*** Material provided

(** The two errors before the root port is touched. *)
Lemma key_prog_refused fixed ks direction sub port_index stream_id kcbar k_set rp_stream_index d key d1 status ack d2 :
  ks < PCIE_IDE_STREAM_KS_NUM → direction < PCIE_IDE_STREAM_DIRECTION_NUM → sub < PCIE_IDE_SUB_STREAM_NUM →
  choose_key fixed direction d = Ok (Some key, d1) →
  pci_ide_km_key_prog session_id stream_id (Z.lor (Z.lor (k_sets ks) (directions direction)) (substreams sub)) port_index
    key key_prog_iv d1 = Ok (status, ack, d2) →
  LIBSPDM_STATUS_IS_ERROR status || negb (ack =? PCI_IDE_KM_KP_ACK_STATUS_SUCCESS) = true →
  ide_km_key_prog session_id fixed ks direction sub port_index stream_id kcbar k_set rp_stream_index d = Ok (false, d2).
Proof.
  intros Hks Hdir Hsub Hkey Hprog Hbad. unfold ide_km_key_prog.
  rewrite !bind_assert, !(proj2 (Z.ltb_lt _ _)) by done. rewrite (bind_Ok _ _ _ _ _ Hkey).
  cbv beta iota. rewrite (bind_Ok _ _ _ _ _ Hprog). apply orb_true_iff in Hbad as [-> | Hbad]; [done|].
  destruct (LIBSPDM_STATUS_IS_ERROR status); [done|]. by rewrite Hbad.
Qed.

(** C23: Programming a key makes the device and the root port agree: when the
    device accepted the KEY_PROG message with a key, the key slot of the root
    port's opposite side is written with the register bytes that
    doc/key_byte_order.md gives for the same AES-GCM key, the IV slot with the
    initial value, and the key set register names the slot for this
    sub-stream and no other.  When no random key could be made, the message
    failed, or it was not acknowledged as successful, the result is
    false and the root port is not written. *)
Theorem key_prog_agreement fixed ks direction sub port_index stream_id kcbar k_set rp_stream_index d :
  0 ≤ ks < PCIE_IDE_STREAM_KS_NUM → direction = PCIE_IDE_STREAM_RX ∨ direction = PCIE_IDE_STREAM_TX →
  0 ≤ sub < PCIE_IDE_SUB_STREAM_NUM →
  let run := ide_km_key_prog session_id fixed ks direction sub port_index stream_id kcbar k_set rp_stream_index d in
  let message := Z.lor (Z.lor (k_sets ks) (directions direction)) (substreams sub) in
  (∀ d1, choose_key fixed direction d = Ok (None, d1) → run = Ok (false, d1)) ∧
  ∀ key d1 status ack d2,
    choose_key fixed direction d = Ok (Some key, d1) →
    pci_ide_km_key_prog session_id stream_id message port_index key key_prog_iv d1 = Ok (status, ack, d2) →
    if LIBSPDM_STATUS_IS_ERROR status || negb (ack =? PCI_IDE_KM_KP_ACK_STATUS_SUCCESS)
    then run = Ok (false, d2)
    else ∀ slot cap raw,
      length key = 32%nat → get_slot_id k_set direction sub = Ok slot → reads d2 (Mmio kcbar) 4 cap →
      let aes := rev_in_dws key in
      let d3 := write_dwords (iv_region kcbar cap direction slot).1 2 rp_iv
                  (write_dwords (key_region kcbar cap direction slot).1 8 (pcie_rp_keys_of_aes aes) d2) in
      let reg := key_set_reg (stream_config_reg_block kcbar rp_stream_index) direction ks in
      reads d3 (Mmio reg) 4 raw →
      key = rev_in_dws aes ∧
      ∃ v, run = Ok (true, bus_write (Mmio reg) 4 v d3) ∧ slot_of sub v = slot ∧
           ∀ sub', 0 ≤ sub' < 3 → sub' ≠ sub → slot_of sub' v = slot_of sub' raw.
Proof.
  intros Hks Hdir Hsub run message.
  assert (Hd : direction < PCIE_IDE_STREAM_DIRECTION_NUM) by (destruct Hdir as [-> | ->]; done).
  assert (Hrun : ∀ r d1, choose_key fixed direction d = Ok (r, d1) →
    run = match r with None => Ok (false, d1) | Some _ => run end).
  { intros [key|] d1 E; [done|]. unfold run, ide_km_key_prog.
    rewrite !bind_assert, !(proj2 (Z.ltb_lt _ _)) by lia. by rewrite (bind_Ok _ _ _ _ _ E). }
  split; [intros d1 E; exact (Hrun None d1 E)|]. intros key d1 status ack d2 Hkey Hprog.
  destruct (_ || _) eqn:Hbad.
  { eapply key_prog_refused; try done; lia. }
  apply orb_false_iff in Hbad as [Hs Ha]. intros slot cap raw Hl Hslot Hcap aes d3 reg Hraw.
  assert (Haes : length aes = 32%nat) by (unfold aes; by rewrite (length_rev_in_dws 8)).
  assert (Hke : key = rev_in_dws aes) by (unfold aes; by rewrite (rev_in_dws_involutive 8)).
  split; [done|].
  assert (Hsl : 0 ≤ slot < 256).
  { unfold get_slot_id in Hslot. destruct (array_get k_set direction) as [row|]; [|done]. cbn [res_bind] in Hslot.
    destruct (array_get row sub) as [x|]; [|done]. injection Hslot as <-. unfold u8. apply Z.mod_pos_bound. lia. }
  destruct (root_port_key_programming d2 kcbar cap rp_stream_index direction ks sub slot (pcie_rp_keys_of_aes aes) rp_iv raw)
    as (v & Hv & Hvs); try done.
  { apply length_rp_keys. done. }
  exists v. split; [|done]. unfold run, ide_km_key_prog.
  rewrite !bind_assert, !(proj2 (Z.ltb_lt _ _)) by lia. rewrite (bind_Ok _ _ _ _ _ Hkey).
  cbv beta iota. rewrite (bind_Ok _ _ _ _ _ Hprog). rewrite Hs, Ha.
  pose proof (pcie_construct_rp_keys_aes 8 aes (replicate 32 0) ltac:(lia) Haes eq_refl) as E.
  change (4 * Z.of_nat 8) with PCIE_IDE_KEY_SIZE in E. rewrite <- Hke in E.
  rewrite (bind_lift_Ok _ _ _ _ E), (bind_lift_Ok _ _ _ _ Hslot). by rewrite (bind_Ok _ _ _ _ _ Hv).
Qed.
End keys.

******

Task details -
The answer should consist of every entry, repeated word for word.

Output -
(** The two errors before the root port is touched. *)
Lemma key_prog_refused fixed ks direction sub port_index stream_id kcbar k_set rp_stream_index d key d1 status ack d2 :
  ks < PCIE_IDE_STREAM_KS_NUM → direction < PCIE_IDE_STREAM_DIRECTION_NUM → sub < PCIE_IDE_SUB_STREAM_NUM →
  choose_key fixed direction d = Ok (Some key, d1) →
  pci_ide_km_key_prog session_id stream_id (Z.lor (Z.lor (k_sets ks) (directions direction)) (substreams sub)) port_index
    key key_prog_iv d1 = Ok (status, ack, d2) →
  LIBSPDM_STATUS_IS_ERROR status || negb (ack =? PCI_IDE_KM_KP_ACK_STATUS_SUCCESS) = true →
  ide_km_key_prog session_id fixed ks direction sub port_index stream_id kcbar k_set rp_stream_index d = Ok (false, d2).
Proof.
  intros Hks Hdir Hsub Hkey Hprog Hbad. unfold ide_km_key_prog.
  rewrite !bind_assert, !(proj2 (Z.ltb_lt _ _)) by done. rewrite (bind_Ok _ _ _ _ _ Hkey).
  cbv beta iota. rewrite (bind_Ok _ _ _ _ _ Hprog). apply orb_true_iff in Hbad as [-> | Hbad]; [done|].
  destruct (LIBSPDM_STATUS_IS_ERROR status); [done|]. by rewrite Hbad.
Qed.

(** C23: Programming a key makes the device and the root port agree: when the
    device accepted the KEY_PROG message with a key, the key slot of the root
    port's opposite side is written with the register bytes that
    doc/key_byte_order.md gives for the same AES-GCM key, the IV slot with the
    initial value, and the key set register names the slot for this
    sub-stream and no other.  When no random key could be made, the message
    failed, or it was not acknowledged as successful, the result is
    false and the root port is not written. *)
Theorem key_prog_agreement fixed ks direction sub port_index stream_id kcbar k_set rp_stream_index d :
  0 ≤ ks < PCIE_IDE_STREAM_KS_NUM → direction = PCIE_IDE_STREAM_RX ∨ direction = PCIE_IDE_STREAM_TX →
  0 ≤ sub < PCIE_IDE_SUB_STREAM_NUM →
  let run := ide_km_key_prog session_id fixed ks direction sub port_index stream_id kcbar k_set rp_stream_index d in
  let message := Z.lor (Z.lor (k_sets ks) (directions direction)) (substreams sub) in
  (∀ d1, choose_key fixed direction d = Ok (None, d1) → run = Ok (false, d1)) ∧
  ∀ key d1 status ack d2,
    choose_key fixed direction d = Ok (Some key, d1) →
    pci_ide_km_key_prog session_id stream_id message port_index key key_prog_iv d1 = Ok (status, ack, d2) →
    if LIBSPDM_STATUS_IS_ERROR status || negb (ack =? PCI_IDE_KM_KP_ACK_STATUS_SUCCESS)
    then run = Ok (false, d2)
    else ∀ slot cap raw,
      length key = 32%nat → get_slot_id k_set direction sub = Ok slot → reads d2 (Mmio kcbar) 4 cap →
      let aes := rev_in_dws key in
      let d3 := write_dwords (iv_region kcbar cap direction slot).1 2 rp_iv
                  (write_dwords (key_region kcbar cap direction slot).1 8 (pcie_rp_keys_of_aes aes) d2) in
      let reg := key_set_reg (stream_config_reg_block kcbar rp_stream_index) direction ks in
      reads d3 (Mmio reg) 4 raw →
      key = rev_in_dws aes ∧
      ∃ v, run = Ok (true, bus_write (Mmio reg) 4 v d3) ∧ slot_of sub v = slot ∧
           ∀ sub', 0 ≤ sub' < 3 → sub' ≠ sub → slot_of sub' v = slot_of sub' raw.
Proof.
  intros Hks Hdir Hsub run message.
  assert (Hd : direction < PCIE_IDE_STREAM_DIRECTION_NUM) by (destruct Hdir as [-> | ->]; done).
  assert (Hrun : ∀ r d1, choose_key fixed direction d = Ok (r, d1) →
    run = match r with None => Ok (false, d1) | Some _ => run end).
  { intros [key|] d1 E; [done|]. unfold run, ide_km_key_prog.
    rewrite !bind_assert, !(proj2 (Z.ltb_lt _ _)) by lia. by rewrite (bind_Ok _ _ _ _ _ E). }
  split; [intros d1 E; exact (Hrun None d1 E)|]. intros key d1 status ack d2 Hkey Hprog.
  destruct (_ || _) eqn:Hbad.
  { eapply key_prog_refused; try done; lia. }
  apply orb_false_iff in Hbad as [Hs Ha]. intros slot cap raw Hl Hslot Hcap aes d3 reg Hraw.
  assert (Haes : length aes = 32%nat) by (unfold aes; by rewrite (length_rev_in_dws 8)).
  assert (Hke : key = rev_in_dws aes) by (unfold aes; by rewrite (rev_in_dws_involutive 8)).
  split; [done|].
  assert (Hsl : 0 ≤ slot < 256).
  { unfold get_slot_id in Hslot. destruct (array_get k_set direction) as [row|]; [|done]. cbn [res_bind] in Hslot.
    destruct (array_get row sub) as [x|]; [|done]. injection Hslot as <-. unfold u8. apply Z.mod_pos_bound. lia. }
  destruct (root_port_key_programming d2 kcbar cap rp_stream_index direction ks sub slot (pcie_rp_keys_of_aes aes) rp_iv raw)
    as (v & Hv & Hvs); try done.
  { apply length_rp_keys. done. }
  exists v. split; [|done]. unfold run, ide_km_key_prog.
  rewrite !bind_assert, !(proj2 (Z.ltb_lt _ _)) by lia. rewrite (bind_Ok _ _ _ _ _ Hkey).
  cbv beta iota. rewrite (bind_Ok _ _ _ _ _ Hprog). rewrite Hs, Ha.
  pose proof (pcie_construct_rp_keys_aes 8 aes (replicate 32 0) ltac:(lia) Haes eq_refl) as E.
  change (4 * Z.of_nat 8) with PCIE_IDE_KEY_SIZE in E. rewrite <- Hke in E.
  rewrite (bind_lift_Ok _ _ _ _ E), (bind_lift_Ok _ _ _ _ Hslot). by rewrite (bind_Ok _ _ _ _ _ Hv).
Qed.
End keys.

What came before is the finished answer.